| WORK REQUEST |
The required response is the number of lines in the entries that include the word "state", with nothing added.

| INFORMATION GIVEN |
(** [Frame(x, y, w, h, id=...)]: the paddings default to 6. *)
Definition Frame_default (x y w h : Qc) (id : string) : Frame :=
  {| fr_x := x; fr_y := y; fr_width := w; fr_height := h; fr_id := id;
     leftPadding := num 6; bottomPadding := num 6;
     rightPadding := num 6; topPadding := num 6 |}.

(** [PageTemplate(id=..., frames=..., onPage=...)]; [onPage(canvas, doc)]
    reads the page counter [doc.page] and paints the chrome. *)
Record PageTemplate := {
  pt_id : string;
  pt_frame : Frame;
  onPage : Z -> list Event;
}.

(** ** Error monad for builds and merges *)

Inductive result (E A : Type) :=
| Ok (a : A)
| Err (e : E).
Arguments Ok {E A} a.
Arguments Err {E A} e.

Definition rbind {E A B} (r : result E A) (k : A -> result E B) : result E B :=
  match r with Ok a => k a | Err e => Err e end.

Notation "'let*' x ':=' r 'in' k" := (rbind r (fun x => k))
  (at level 10, x name, r at level 100, k at level 200).

(** Threads an accumulator through a list, stopping at the first error. *)
Fixpoint foldM {E A B} (f : A -> B -> result E A) (a : A) (l : list B)
  : result E A :=
  match l with
  | [] => Ok a
  | b :: l' => let* a' := f a b in foldM f a' l'
  end.

(** ** The page engine

    ReportLab's [BaseDocTemplate.build] is not part of the repository.  The
    engine below follows sections 4.3 and 4.4 of the specification. *)

(** Modelled from the spec: a finished page, section 4.3: its counter, the
    template that rendered it with its frame and chrome, and what was
    stacked on it. *)
Record PageRecord := {
  pr_number : Z;
  pr_template : string;
  pr_frame : Frame;
  pr_chrome : list Event;
  pr_flowables : list Flowable;
}.

(** Modelled from the spec: the state of a build, sections 4.3 and 4.4: the
    1-based page counter, the current template, the template asked for the
    following pages, the height used in the frame and what is on the page. *)
Record Engine := {
  page : Z;
  template : PageTemplate;
  pending : option PageTemplate;
  used : Qc;
  on_page : list Flowable;
  finished : list PageRecord;
}.

Inductive BuildError :=
| NoPageTemplates
| UnknownTemplate (id : string).

Section PageEngine.
Variable wrap : Wrapper.
Variable table_height : list (list Paragraph) -> list Qc -> Qc.

(** Modelled from the spec: [measure(width)] of each flowable, section 4.1.
    A spacer, a rule, a callout and a diagram report the height they were
    built with; a paragraph is wrapped at the frame width; markers and page
    breaks take no room. *)
Definition flow_height (frame_w : Qc) (f : Flowable) : Qc :=
  match f with
  | FSpacer _ h => h
  | FPageBreak => num 0
  | FNextPageTemplate _ => num 0
  | FParagraph p => snd (wrap p frame_w (num 10000))
  | FTealRule _ => num 4
  | FCallout b => height b
  | FOverlapDiagram d => od_height d
  | FTable data cols _ => table_height data cols
  end.

(** Modelled from the spec: the room of a frame inside its paddings,
    section 3. *)
Definition frame_avail_height (t : PageTemplate) : Qc :=
  fr_height (pt_frame t) - topPadding (pt_frame t) - bottomPadding (pt_frame t).

Definition frame_avail_width (t : PageTemplate) : Qc :=
  fr_width (pt_frame t) - leftPadding (pt_frame t) - rightPadding (pt_frame t).

(** Modelled from the spec: the template the next page takes, section 4.3:
    the one a switch marker asked for, else the current one. *)
Definition next_template (e : Engine) : PageTemplate :=
  default (template e) (pending e).

(** Modelled from the spec: closing a page, sections 4.3 and 4.4.  The page
    is emitted with the chrome of the current template at the current
    counter; the counter advances and a pending switch takes effect. *)
Definition end_page (e : Engine) : Engine :=
  {| page := (page e + 1)%Z;
     template := next_template e;
     pending := None;
     used := num 0;
     on_page := [];
     finished := finished e ++
       [{| pr_number := page e;
           pr_template := pt_id (template e);
           pr_frame := pt_frame (template e);
           pr_chrome := onPage (template e) (page e);
           pr_flowables := on_page e |}] |}.

(** Modelled from the spec: stacking one flowable of height [h] on the
    current page, section 4.4. *)
Definition add_flowable (h : Qc) (f : Flowable) (e : Engine) : Engine :=
  {| page := page e; template := template e; pending := pending e;
     used := used e + h; on_page := on_page e ++ [f];
     finished := finished e |}.

(** Modelled from the spec: per-flowable placement, section 4.4.  A flowable
    that does not fit the remaining space starts a fresh page; one that is
    taller than an empty frame is placed on it all the same. *)
Definition place (f : Flowable) (e : Engine) : Engine :=
  let h := flow_height (frame_avail_width (template e)) f in
  if bool_decide (used e + h ≤ frame_avail_height (template e)) then
    add_flowable h f e
  else
    match on_page e with
    | [] => add_flowable h f e
    | _ :: _ =>
        let e' := end_page e in
        add_flowable (flow_height (frame_avail_width (template e')) f) f e'
    end.

(** Modelled from the spec: the template a switch marker names, section
    4.3. *)
Definition find_template (tpls : list PageTemplate) (id : string)
  : option PageTemplate :=
  List.find (fun t => String.eqb (pt_id t) id) tpls.

(** Modelled from the spec: one flowable of the stream, sections 4.3 and 4.4.
    A page break closes the page whatever room is left; a switch marker only
    records the template of the following pages. *)
Definition step (tpls : list PageTemplate) (e : Engine) (f : Flowable)
  : result BuildError Engine :=
  match f with
  | FPageBreak => Ok (end_page e)
  | FNextPageTemplate id =>
      match find_template tpls id with
      | Some t =>
          Ok {| page := page e; template := template e; pending := Some t;
                used := used e; on_page := on_page e; finished := finished e |}
      | None => Err (UnknownTemplate id)
      end
  | _ => Ok (place f e)
  end.

(** Modelled from the spec: the total measured height of a group, section
    4.4. *)
Definition group_height (frame_w : Qc) (fs : list Flowable) : Qc :=
  foldr (fun f acc => flow_height frame_w f + acc) (num 0) fs.

(** Modelled from the spec: the keep-together rule, section 4.4.  A group
    that fits the remaining space is placed; else, if it fits a fresh frame,
    the page is broken first; else it degrades to per-flowable placement. *)
Definition step_item (tpls : list PageTemplate) (e : Engine) (it : StoryItem)
  : result BuildError Engine :=
  match it with
  | One f => step tpls e f
  | KeepTogether fs =>
      let e' :=
        if bool_decide (used e + group_height (frame_avail_width (template e)) fs
                        ≤ frame_avail_height (template e)) then e
        else if bool_decide
                  (group_height (frame_avail_width (next_template e)) fs
                   ≤ frame_avail_height (next_template e)) then end_page e
        else e in
      foldM (step tpls) e' fs
  end.

(** Modelled from the spec: the state before the first flowable, section
    4.3: page counter 1 on the initial template. *)
Definition engine_start (t0 : PageTemplate) : Engine :=
  {| page := 1%Z; template := t0; pending := None; used := num 0;
     on_page := []; finished := [] |}.

(** Modelled from the spec: a whole build, section 4.3.  The first
    registered template is the initial state; the last page is closed when
    the stream runs out. *)
Definition engine_build (tpls : list PageTemplate) (story : list StoryItem)
  : result BuildError (list PageRecord) :=
  match tpls with
  | [] => Err NoPageTemplates
  | t0 :: _ =>
      let* e := foldM (step_item tpls) (engine_start t0) story in
      Ok (finished (end_page e))
  end.
End PageEngine.


(** * generate_phantom_engaged.py *)
Module PhantomEngaged.

Definition VERSION : string := "4.0".
Definition DATE : string := "February 2026".
Definition OUTPUT : string := "Phantom_Engaged_v5.pdf".

(** Colour palette; a colour is the text handed to [HexColor]. *)
Definition COVER_BG : string := "#2D3E4D".
Definition TEAL : string := "#3B9B8F".
Definition DARK_TEXT : string := "#2C3E50".
Definition MID_TEXT : string := "#556677".
Definition LIGHT_TEXT : string := "#8899A6".
Definition CALLOUT_BG : string := "#F0F5F5".
Definition TABLE_HDR : string := "#2D3E4D".
Definition TABLE_ALT : string := "#F7FAFA".
Definition LINK_COLOR : string := "#3B9B8F".
Definition white : string := "white".

(** Paragraph styles.  A style built with [parent=] takes from the parent
    every field it does not set. *)
Definition sNormal : ParagraphStyle :=
  {| style_name := "sNormal"; fontName := "Helvetica"; fontSize := dec 105 10;
     leading := num 15; textColor := DARK_TEXT; alignment := TA_JUSTIFY;
     spaceBefore := num 0; spaceAfter := num 8;
     leftIndent := num 0; bulletIndent := num 0 |}.

Definition sH1 : ParagraphStyle :=
  {| style_name := "sH1"; fontName := "Helvetica-Bold"; fontSize := num 22;
     leading := num 27; textColor := DARK_TEXT; alignment := TA_LEFT;
     spaceBefore := num 18; spaceAfter := num 4;
     leftIndent := num 0; bulletIndent := num 0 |}.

| TASK ANSWER |
3